Loop Engineering · Lesson 5 · Levers 06 & 07 — Recovery & state

Error Recovery & Compaction

Levers 06 and 07: failures are normal. The question is whether your loop reads them, learns, and resumes — or drowns in them.

By now you can shape the loop (Lever 01), feed it well (Lever 02), and stop it safely (Lever 05). This lesson is about what happens when a tool call fails — which, in any real agent, is constantly. The skill of error recovery is what separates an agent that self-corrects from one that spirals.

Errors are feedback — fold them back in

Move 4 of the turn captured results “and errors.” That “and” is the whole game. A failed tool call is ground truth, same as a successful one — it tells the model what didn’t work so the next turn can adjust. The reliability move is to append the error to context as an observation and let the loop take another swing.1 Swallow the error and the model is blind; the loop is back to guessing.

But compact it — don’t dump it

Here’s the trap. The naïve fix — paste the full stack trace back in — poisons the very lever you just learned. Raw errors are enormous, low-signal, and they accumulate: every retry stacks another wall of text until the window rots (Lesson 3).

Anti-pattern: the error dump Feeding back complete stack traces and raw logs on every failure floods the context with low-signal tokens. The loop spends its attention budget reading noise instead of reasoning — and often loops harder as it gets more confused.

The discipline is error compaction: distil the failure to its essential, actionable detail before it re-enters the window.1 “ConnectionError: timeout after 30s calling pricing API; retry 2/3” carries the signal; the 80-line traceback does not.

Rather than passing full stack traces, errors are distilled into essential details, keeping context window usage efficient while preserving debugging capability. — HumanLayer, 12-Factor Agents, Factor 9

compact_error — distil the failure to the one line the loop can act on

# ✗ the dump: 80 lines of traceback, re-pasted on every retry
Traceback (most recent call last): File "agent.py", line 412 ...

# ✓ the compaction: signal only
def compact_error(e):
    return f"{type(e).__name__}: {short(e)} | retry {e.attempt}/3"
# -> "ConnectionError: pricing API timeout 30s | retry 2/3"

The pattern in one line Catch → compact → append → retry — under the step budget.

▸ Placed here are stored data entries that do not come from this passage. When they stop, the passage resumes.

(* ===== verification/Containers.v ===== *)
(** * Containers and their logs (orchestra/orchestrator.go, orchestra/task.go,
    and the helpers of runtime/runner/pipeline.go)

    The interface of a container driver, implemented outside this repository's
    core by docker, kubernetes, fly and others: a class of operations on the
    outside world [W]. Polling is a loop over [Status]; the log helpers collect
    the output of one container, chunk by chunk. *)
From S2P Require Import Prelude Storage Json GoStrings Config.
Open Scope string_scope.

(** ** orchestra *)
Module ContainerMount.
Record t := mk { Name : string; Path : string; SizeGB : Z }.
End ContainerMount.

Module ContainerTask.
Record t := mk {
    Command : list string; Limits : ContainerLimits.t; Env : gmap string string; ID : string;
    Image : string; Mounts : list ContainerMount.t; Privileged : bool; Stdin : option string;
    User : string; WorkDir : string }.
End ContainerTask.

Module Volume.
Record t := mk { Name : string; Path : string }.
End Volume.

(** What happens while a container runs: a chunk of one of its two streams, or
    a tick of the timer that publishes the logs so far. *)
Inductive stream_event : Type :=
  | Chunk (stream data : string)
  | Tick2s.

(** A context is the timeout it carries, if any. The operations answer
    [context.DeadlineExceeded] or [context.Canceled] when it ends. [Status]
    answers the exit code once the container is done. [Stream] is what happens
    until the poll of the container has its answer, and what still happens until
    the goroutines that stream and tick have stopped. *)
Class ContainerDriver (W : Type) : Type := {
  cd_RunContainer : option Z -> ContainerTask.t -> W -> W * result string;
  cd_GetContainer : string -> W -> W * result string;
  cd_Status : option Z -> string -> W -> W * result (option Z);
  cd_Stream : option Z -> string -> W -> W * (list stream_event * list stream_event);
  cd_Logs : option Z -> string -> W -> W * (string * string * result unit);
  cd_Cleanup : string -> W -> W * result unit;
  cd_CreateVolume : string -> Z -> W -> W * result Volume.t;
  cd_CleanupVolume : Volume.t -> W -> W * result unit;
  cd_Exec : option Z -> string -> list string -> gmap string string -> string -> option string ->
    W -> W * (string * string * result Z) }.

(** [ctx.Err()] of the context of the whole run: a run is stopped while the
    outside world is used. *)
Class Cancellation (W : Type) : Type := ctx_Err : W -> option err.

(** [container.Logs] into two fresh buffers, which are not used when it fails. *)
Definition read_Logs {W} `{!ContainerDriver W} (ctx : option Z) (id : string) (w : W)
    : W * result (string * string) :=
  let '(w, (stdout, stderr, r)) := cd_Logs ctx id w in
  (w, match r with Ok _ => Ok (stdout, stderr) | Err e => Err e end).

(** [errors.Is(err, DeadlineExceeded) || errors.Is(err, Canceled)] *)
Definition is_abort (e : err) : bool :=
  errors_Is e SDeadlineExceeded || errors_Is e SCanceled.

Section polling.
Context {W : Type} `{!ContainerDriver W}.

(** [for { status, err := container.Status(ctx); ... }]: the first answer that
    is an error or an exit code. [None]: not within [fuel] polls. *)
Fixpoint poll_status (fuel : nat) (ctx : option Z) (id : string) (w : W)
    : W * option (result Z) :=
  match fuel with
  | O => (w, None)
  | S fuel =>
      match cd_Status ctx id w with
      | (w, Err e) => (w, Some (Err e))
      | (w, Ok (Some code)) => (w, Some (Ok code))
      | (w, Ok None) => poll_status fuel ctx id w
      end
  end.
End polling.

(** Containers end or fail: [cd_polls] bounds the polls of a container. *)
Class EndingContainers (W : Type) `{!ContainerDriver W} : Type := {
  cd_polls : option Z -> string -> W -> nat;
  cd_ends : forall ctx id w, is_Some (poll_status (cd_polls ctx id w) ctx id w).2 }.

(** The whole loop. *)
Definition waitForContainer {W} `{!ContainerDriver W, !EndingContainers W} (ctx : option Z)
    (id : string) (w : W) : W * result Z :=
  match poll_status (cd_polls ctx id w) ctx id w with
  | (w, Some r) => (w, r)
  | (w, None) => (w, Err (ESentinel SDeadlineExceeded))    (* excluded by [cd_ends] *)
  end.

(** The loop stops with the first definite answer, reached after answers
    "still running" only. *)
Inductive polled {W} `{!ContainerDriver W} (ctx : option Z) (id : string) : W -> W -> result Z -> Prop :=
  | polled_err w w' e : cd_Status ctx id w = (w', Err e) -> polled ctx id w w' (Err e)
  | polled_done w w' code : cd_Status ctx id w = (w', Ok (Some code)) -> polled ctx id w w' (Ok code)
  | polled_again w w' w'' r :
      cd_Status ctx id w = (w', Ok None) -> polled ctx id w' w'' r -> polled ctx id w w'' r.

Lemma poll_status_polled {W} `{!ContainerDriver W} fuel ctx id : forall w w' r,
  poll_status fuel ctx id w = (w', Some r) -> polled ctx id w w' r.
Proof.
  induction fuel as [|fuel IH]; intros w w' r; [done|]. cbn [poll_status].
  destruct (cd_Status ctx id w) as [w1 [[code|]|e]] eqn:E; intros Hp; simplify_eq.
  - by apply polled_done.
  - eapply polled_again; [done|by apply IH].
  - by apply polled_err.
Qed.

Lemma waitForContainer_polled {W} `{!ContainerDriver W, !EndingContainers W} ctx id w :
  polled ctx id w (waitForContainer ctx id w).1 (waitForContainer ctx id w).2.
Proof.
  unfold waitForContainer. pose proof (cd_ends ctx id w) as [r Hr].
  destruct (poll_status _ ctx id w) as [w' o] eqn:E. simpl in *. subst o.
  by eapply poll_status_polled.
Qed.

(** ** Log entries *)
Module TaskLogEntry.
Record t := mk { Type_ : string; Content : string }.
End TaskLogEntry.

(** The entry slice is kept newest first. *)
Definition append_entry (rlogs : list TaskLogEntry.t) (stream data : string)
    : list TaskLogEntry.t :=
  match rlogs with
  | e :: rlogs' =>
      if decide (TaskLogEntry.Type_ e = stream)
      then TaskLogEntry.mk stream (TaskLogEntry.Content e ++ data) :: rlogs'
      else TaskLogEntry.mk stream data :: rlogs
  | [] => [TaskLogEntry.mk stream data]
  end.
Definition AppendLogEntry (logs : list TaskLogEntry.t) (stream data : string)
    : list TaskLogEntry.t :=
  if decide (data = "") then logs else reverse (append_entry (reverse logs) stream data).

Fixpoint joinTaskLogs (logs : list TaskLogEntry.t) (stream : string) : string :=
  match logs with
  | [] => ""
  | e :: logs =>
      (if decide (TaskLogEntry.Type_ e = stream) then TaskLogEntry.Content e else "")
      ++ joinTaskLogs logs stream
  end.

Definition preferCompleteOutput (streamed final : string) : string :=
  if (String.length streamed <? String.length final)%nat then final else streamed.

(** What is missing from the streamed output: the rest of the final one, all
    of it when the streamed one is not its beginning. *)
Definition missing_output (streamed final : string) : option string :=
  if (String.length final <=? String.length streamed)%nat then None
  else if HasPrefix final streamed then Some (drop_string (String.length streamed) final)
  else Some final.
Definition emitMissingOutput (streamed final stream : string) (logs : list TaskLogEntry.t)
    : list TaskLogEntry.t :=
  match missing_output streamed final with
  | Some data => AppendLogEntry logs stream data
  | None => logs
  end.

Definition buildTaskLogs (stdout stderr : string) : list TaskLogEntry.t :=
  (if decide (stdout = "") then [] else [TaskLogEntry.mk "stdout" stdout])
  ++ (if decide (stderr = "") then [] else [TaskLogEntry.mk "stderr" stderr]).

Definition reconcileTaskLogs (logs : list TaskLogEntry.t) (stdout stderr : string)
    : list TaskLogEntry.t :=
  if decide (logs = []) then buildTaskLogs stdout stderr
  else if (String.length (joinTaskLogs logs "stdout") <? String.length stdout)%nat
       || (String.length (joinTaskLogs logs "stderr") <? String.length stderr)%nat
  then buildTaskLogs stdout stderr
  else logs.

Definition entry_json (e : TaskLogEntry.t) : json :=
  JObj [("type", JStr (TaskLogEntry.Type_ e)); ("content", JStr (TaskLogEntry.Content e))].
Definition logs_json (logs : list TaskLogEntry.t) : json := JArr (entry_json <$> logs).

(** [d.Round(time.Second)], then hours, minutes and seconds. *)
Definition round_second (d : Z) : Z :=
  let r := Z.rem d nanosPerSecond in
  if (d <? 0)%Z then
    if (- r + - r <? nanosPerSecond)%Z then (d - r)%Z else (d - r - nanosPerSecond)%Z
  else if (r + r <? nanosPerSecond)%Z then (d - r)%Z else (d - r + nanosPerSecond)%Z.
Definition formatElapsed (d : Z) : string :=
  let seconds := Z.quot (round_second d) nanosPerSecond in
  let h := Z.quot seconds 3600 in
  let m := Z.rem (Z.quot seconds 60) 60 in
  let s := Z.rem seconds 60 in
  if (0 <? h)%Z then Itoa h ++ "h " ++ Itoa m ++ "m " ++ Itoa s ++ "s"
  else if (0 <? m)%Z then Itoa m ++ "m " ++ Itoa s ++ "s"
  else Itoa s ++ "s".

(** ** Facts about logs *)
Lemma joinTaskLogs_app l1 l2 stream :
  joinTaskLogs (l1 ++ l2) stream = joinTaskLogs l1 stream ++ joinTaskLogs l2 stream.
Proof. induction l1 as [|e l1 IH]; [done|]. simpl. by rewrite IH, append_assoc. Qed.

Lemma append_string_nil s t : s ++ t = "" -> s = "" /\ t = "".
Proof. by destruct s. Qed.

Lemma AppendLogEntry_cases logs stream data :
  data <> "" ->
  (exists l e, logs = (l ++ [e])%list /\ TaskLogEntry.Type_ e = stream /\
     AppendLogEntry logs stream data
     = (l ++ [TaskLogEntry.mk stream (TaskLogEntry.Content e ++ data)])%list) \/
  (AppendLogEntry logs stream data = (logs ++ [TaskLogEntry.mk stream data])%list /\
   forall e, last logs = Some e -> TaskLogEntry.Type_ e <> stream).
Proof.
  intros Hd. unfold AppendLogEntry. rewrite decide_False by done.
  destruct logs as [|e l _] using rev_ind; [by right|].
  rewrite reverse_snoc. simpl. case_decide as Ht.
  - left. exists l, e. by rewrite reverse_cons, reverse_involutive.
  - right. rewrite !reverse_cons, reverse_involutive. split; [done|].
    intros e'. rewrite last_snoc. by intros [= <-].
Qed.

(** Appending a chunk appends it to its stream and leaves the other alone. *)
Lemma joinTaskLogs_append logs stream data s :
  joinTaskLogs (AppendLogEntry logs stream data) s =
  joinTaskLogs logs s ++ (if decide (stream = s) then data else "").
Proof.
  destruct (decide (data = "")) as [->|Hd].
  { unfold AppendLogEntry. rewrite decide_True by done. case_decide; by rewrite append_nil_r. }
  destruct (AppendLogEntry_cases logs stream data Hd) as [(l & e & -> & Ht & ->)|[-> _]];
    rewrite !joinTaskLogs_app; simpl; rewrite ?Ht; case_decide; by rewrite ?append_nil_r, ?append_assoc.
Qed.

(** No empty entry, and no two neighbours of one stream. *)
Definition condensed (logs : list TaskLogEntry.t) : Prop :=
  (forall e, e ∈ logs -> TaskLogEntry.Content e <> "") /\
  forall i e e', logs !! i = Some e -> logs !! S i = Some e' ->
    TaskLogEntry.Type_ e <> TaskLogEntry.Type_ e'.

Lemma condensed_snoc l e :
  condensed l -> TaskLogEntry.Content e <> "" ->
  (forall e', last l = Some e' -> TaskLogEntry.Type_ e' <> TaskLogEntry.Type_ e) ->
  condensed (l ++ [e]).
Proof.
  intros [Hne Hadj] He Hlast. split.
  - intros x [Hx| ->%list_elem_of_singleton]%elem_of_app; [by apply Hne|done].
  - intros i x x' Hx Hx'. apply lookup_app_Some in Hx' as [Hx'|[Hge Hx']].
    + apply (Hadj i); [|done]. rewrite lookup_app_l in Hx; [done|].
      apply lookup_lt_Some in Hx'. lia.
    + apply list_lookup_singleton_Some in Hx' as [Hi <-].
      rewrite lookup_app_l in Hx by lia. apply Hlast. rewrite last_lookup.
      replace (pred (length l)) with i by lia. done.
Qed.

Lemma condensed_prefix l1 l2 : condensed (l1 ++ l2) -> condensed l1.
Proof.
  intros [Hne Hadj]. split; [set_solver|].
  intros i e e' Hi Hi'. apply (Hadj i); by apply lookup_app_l_Some.
Qed.

Lemma AppendLogEntry_condensed logs stream data :
  condensed logs -> condensed (AppendLogEntry logs stream data).
Proof.
  intros Hc. destruct (decide (data = "")) as [->|Hd].
  { unfold AppendLogEntry. by rewrite decide_True. }
  destruct (AppendLogEntry_cases logs stream data Hd) as [(l & e & -> & Ht & ->)|[-> Hlast]].
  - apply condensed_snoc; simpl.
    + by eapply condensed_prefix.
    + intros He%append_string_nil. by destruct He.
    + intros e' He'. destruct Hc as [_ Hadj]. rewrite last_lookup in He'. rewrite <- Ht.
      apply lookup_lt_Some in He' as Hlt.
      apply (Hadj (pred (length l))); [by rewrite lookup_app_l|].
      rewrite lookup_app_r by lia. by replace (S (pred (length l)) - length l) with 0 by lia.
  - by apply condensed_snoc.
Qed.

Errors become short observations the loop can act on; Lever 05’s guard-stop (e.g. “same error 3×”) keeps a doomed retry from becoming a runaway.

State & ownership — make resume cheap (Lever 07)

Recovery isn’t only in-loop. Sometimes the right move is to pause — for a human, an approval, a fix — and resume later without losing the thread. That requires owning your state. 12-Factor’s prescription:

FACTOR 12

Stateless reducer

Treat a turn as a pure function: (state, input) → new state. No hidden side state means retries and replays are deterministic and observable.1

FACTOR 6

Launch / pause / resume

If state lives in a serialisable object, you can checkpoint, pause for a human or a failure, and resume from the exact point — no data loss.1

FACTOR 5

Unify execution & business state

Keep the agent’s step history and the real-world outcome in one place so they can’t drift apart — the basis for trustworthy recovery.1

The turn as a stateless reducer — pure, serialisable, replayable

def turn(state, inp):             # (state, input) -> new state; no hidden side state
    ...
    return new_state             # serialisable -> checkpoint, pause, resume, replay

# resume after a human approval — nothing lost
state = load(checkpoint_id)
state = turn(state, human_decision)

Put together: because each turn is a pure reduction over owned, serialisable state, a failure is never fatal — you can retry the turn, hand off and resume, or replay the whole run in an eval. That is what “the loop self-corrects” actually rests on.

Your win today

You can now turn failures into fuel: append errors as ground truth, but compacted not dumped; bound retries with the guard-stop; and own state as a stateless reducer so any run can pause, resume, or replay. Levers 06 and 07, working together.

Recall check

Retrieve from memory. (Questions interleave Lessons 3 and 4.)

Primary source — read this next

HumanLayer — 12-Factor Agents. Read Factor 9 (compact errors), then Factors 5, 6 and 12 on state. This is the clearest production-grade account of recovery and ownership. Pair with the context-engineering piece for how compaction protects the window.

I’m your teacher — use me. Bring me a real failure from your logs and we’ll write its compact form together. Want to check whether your TradingAgents loop could pause-and-resume cleanly, or whether its execution and business state can drift? Ask in the chat.

← Lesson 4: Stop conditions 📖 Glossary Next → Lesson 6: Ship a reliability win

Sources

HumanLayer — 12-Factor Agents. Factor 9: compact errors into the context window; Factor 12: stateless reducer; Factor 6: launch/pause/resume; Factor 5: unify execution & business state.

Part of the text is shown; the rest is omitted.